We will post updates to our home page as information becomes
available.
22. Question:
May the three-year time commitment in H-1B status begin the
date the contract begins? May the three-year time commitment in
H-1B status begin running when my H-1B petition is approved
by the INS?
Answer:
You may begin counting the three-year time commitment only
when you commence employment in H-1B status. No other
time period counts.
23. Question:
Is it permissible to file an H-1B petition at the same time a
national interest employment-based second preference immigrant
visa petition is filed?
Answer:
Yes.
24. Question:
Is there any way for a J-1 physician to obtain a green card other
than through employment-based or family-based immigrant visa
petitions?
Answer:
Yes. It is possible to obtain permanent residence through political
asylum or through an immigrant investor visa as well. If political
asylum is granted, the two year foreign residence requirement is
waived.
25. Question:
If a J-1 or J-2 visa holder wins the immigrant visa (diversity)

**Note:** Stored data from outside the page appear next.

(** * cslb: client side load balancing over DNS SRV records

    A shallow embedding of the dial-interception core of the Go package
    [cslb] (the dial orchestrator and the SRV cache of dial.go, and the
    health cache) and the properties its specification states about it.

    Conventions of the embedding
    - Go's [int] is 64 bits wide: [Z] with the wrap-around written out
      ([int_wrap]); [uint16] and [uint64] conversions reduce modulo 2^16 and
      2^64.
    - Go strings are byte strings: Rocq's [string].
    - [time.Time] is an instant on a line: [Z], the zero [time.Time] being 0;
      [Before], [After], [IsZero] and [Add] are the comparisons and the sum.
    - a run-time panic (index out of range, nil dereference, [rand.Intn] of
      a non-positive bound) is the outcome [Panic].
    - maps are stdpp's [gmap], the [dupes] maps used as sets are [gset]. *)

From Stdlib Require Import ZArith List String Ascii Lia Permutation Sorted Bool.
From stdpp Require Import base gmap strings list pretty.

Local Open Scope string_scope.
Local Open Scope list_scope.
Local Open Scope Z_scope.

(** ** Outcomes of Go code that may panic *)

Inductive outcome (A : Type) : Type :=
| Panic : outcome A
| Ret : A -> outcome A.
Arguments Panic {A}.
Arguments Ret {A} _.

Definition obind {A B} (m : outcome A) (k : A -> outcome B) : outcome B :=
  match m with
  | Panic => Panic
  | Ret a => k a
  end.

Notation "x <~ m ;; k" := (obind m (fun x => k))
  (at level 100, m at next level, right associativity, only parsing).

(** ** Machine integers *)

Definition int_wrap (z : Z) : Z := (z + 2 ^ 63) mod 2 ^ 64 - 2 ^ 63.
Definition int_add (a b : Z) : Z := int_wrap (a + b).
Definition int_mul (a b : Z) : Z := int_wrap (a * b).
(** Go's [/] on [int] truncates toward zero. *)
Definition int_div (a b : Z) : Z := int_wrap (Z.quot a b).
Definition uint16 (z : Z) : Z := z mod 2 ^ 16.
Definition uint64 (z : Z) : Z := z mod 2 ^ 64.

Definition max_int : Z := 2 ^ 63 - 1.
Definition min_int : Z := - 2 ^ 63.
Definition is_int (z : Z) : Prop := min_int <= z <= max_int.
Definition is_uint16 (z : Z) : Prop := 0 <= z < 2 ^ 16.

(** ** Strings: [len], indexing, slicing, [strings.LastIndex],
    [strings.ToLower], [bytes.Contains], decimal formatting *)

Definition len (s : string) : Z := Z.of_nat (String.length s).

(** [s[i]]: panics when [i] is out of range. *)
Definition byte_at (s : string) (i : Z) : outcome ascii :=
  if (0 <=? i) && (i <? len s) then
    match String.get (Z.to_nat i) s with
    | Some c => Ret c
    | None => Panic
    end
  else Panic.

Fixpoint take_str (n : nat) (s : string) : string :=
  match n, s with
  | O, _ => ""
  | S n', String c s' => String c (take_str n' s')
  | S _, EmptyString => ""
  end.
(** * tf-retinanet: the detection filter ([tf_retinanet/layers/filter_detections.py])

    A shallow embedding of [filter_detections] and of the TensorFlow
    primitives it is built from.  Tensors of rank one are lists, the
    score matrix is a list of rows together with its static column count,
    floating-point values are IEEE-754 single precision values in the
    Standard Library's [spec_float] (NaN and the infinities included), and
    a primitive that raises in TensorFlow returns [Err]. *)

From Stdlib Require Import List ZArith Lia Bool Arith PeanoNat.
From Stdlib Require Import Sorting.Sorted Sorting.Permutation.
From Stdlib Require Import Floats.SpecFloat.
From Stdlib Require Strings.String.
Import ListNotations.

(** ** Errors raised by the primitives *)

Inductive tf_error : Type :=
| IndexOutOfRange        (* gather / gather_nd with an index outside the tensor *)
| InvalidIouThreshold    (* non_max_suppression: iou_threshold must be in [0, 1] *)
| NegativeOutputSize     (* non_max_suppression: max_output_size must be non-negative *)
| ScoresBoxesMismatch    (* non_max_suppression: scores and boxes differ in length *)
| InvalidK               (* top_k: k negative or larger than the input *)
| Int32Overflow          (* a Python integer outside the int32 it is converted to *)
| EmptyConcat            (* concatenate of an empty list of tensors *)
| EmptyReductionAxis     (* argmax along an axis of size zero *)
| IncompatibleShape.     (* set_shape against a different static shape *)

Inductive result (A : Type) : Type :=
| Ok  (a : A)
| Err (e : tf_error).

Arguments Ok {A} a.
Arguments Err {A} e.

Definition bind {A B : Type} (r : result A) (f : A -> result B) : result B :=
  match r with
  | Ok a => f a
  | Err e => Err e
  end.
(** * SmartSocket: the HTTP server of the relay controller

    A shallow embedding of [main/components/wifi_ota/http_server.c]
    (the relay endpoints, the firmware upload handler, the static file
    handler and the start and stop of the server), of the relay objects
    of [relay_control_ui.c] with their button and timer callbacks, of the
    master button of [master_button_ui.c], of the relay hardware of
    [relay_hardware.c] with the relay set-up written for it, and of the
    event handler of [wifi_ota.c],
    followed by the properties of the design document that were checked
    against them (Part II) and by further properties read off the code
    (Part III).

    Conventions.  A byte is an integer in [0, 256).  A [size_t] or [int] is
    an integer with the 32-bit wrap-around of the ESP32 written out.  A C
    buffer is the list of the bytes of its allocation; a C string inside it
    runs up to the first NUL.  Calls into ESP-IDF (sockets, OTA storage,
    partitions) are answered by an explicit [platform] record and by the
    list of results the socket delivers. *)

From Stdlib Require Import String Ascii ZArith List Bool Lia.
Import ListNotations.
Open Scope Z_scope.

(* ================================================================== *)
(** * Part I.  Definitions                                             *)
(* ================================================================== *)

(** ** Bytes and C strings *)

Abbreviation byte := Z (only parsing).

Definition NUL : byte := 0.
Definition TAB : byte := 9.
Definition LF : byte := 10.
Definition CR : byte := 13.
Definition SPACE : byte := 32.
Definition DQUOTE : byte := 34.
Definition SQUOTE : byte := 39.
Definition PLUS : byte := 43.
Definition DASH : byte := 45.
Definition SLASH : byte := 47.
Definition SEMI : byte := 59.

Definition bytes_of_string (s : string) : list byte :=
  map (fun c => Z.of_N (N_of_ascii c)) (list_ascii_of_string s).

Definition CRLF : list byte := [CR; LF].
Definition CRLFCRLF : list byte := [CR; LF; CR; LF].
Definition DASHDASH : list byte := [DASH; DASH].

Definition len (l : list byte) : Z := Z.of_nat (length l).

lottery, must he or she still obtain a waiver of the two year home
residence requirement in order to obtain permanent residence on
the basis of winning the lottery?
Answer:
Yes, a waiver must still be obtained. Even with a waiver, the J-1
physician must complete three years of service in H-1B status if
the waiver is an IGA waiver. However, if a spouse who formerly
held J-2 status has obtained a waiver through the J-1 principal,
the J-2 with a waiver may apply for permanent residence even if
the former J-1 has not completed three years of service in H-1B
status. [Editors Note: Although neither INS nor USIA has
formally adopted a policy on this issue, representatives of each
agency have indicated that a former J-2 with a waiver derived
from the principal J-1 physician may apply for permanent
residence without waiting for the former J-1 to complete three
years of service in H-1B status].
26. Question:
May a J-1 visa holder obtain further extensions of J-1 status in
the United States if a relative, such as a spouse or parent, files an
immigrant visa petition?
Answer:
Yes. The filing and approval of an immigrant visa petition is not a
bar to extending J-1 status. However, the J-1 alien cannot file an
application for permanent residence until the two year foreign
residence requirement, if applicable, is satisfied.
27. Question:
Is it possible to obtain the approval of an O-1 petition while
awaiting an interested government agency waiver? If the O-1
petition is denied, is it possible to extend the IAP-66 for a
fellowship?
Answer:
It is possible to obtain the approval of an O-1 petition while
awaiting the approval of a waiver. While you cannot change
status in the United States from J-1 to O-1, you may obtain the
issuance of an O-1 visa at a U.S. consular post abroad without a
waiver and be admitted to the United States in O-1 status.
However, the two-year foreign residence requirement does not
disappear by obtaining O-1 status; it continues to exist. O-1
petitions may be approved for three years; and may be renewed
indefinitely.
Eligibility for J-1 status is not affected by the filing or
approval of an O-1 petition. If otherwise eligible, the
sponsorship may continue without interruption.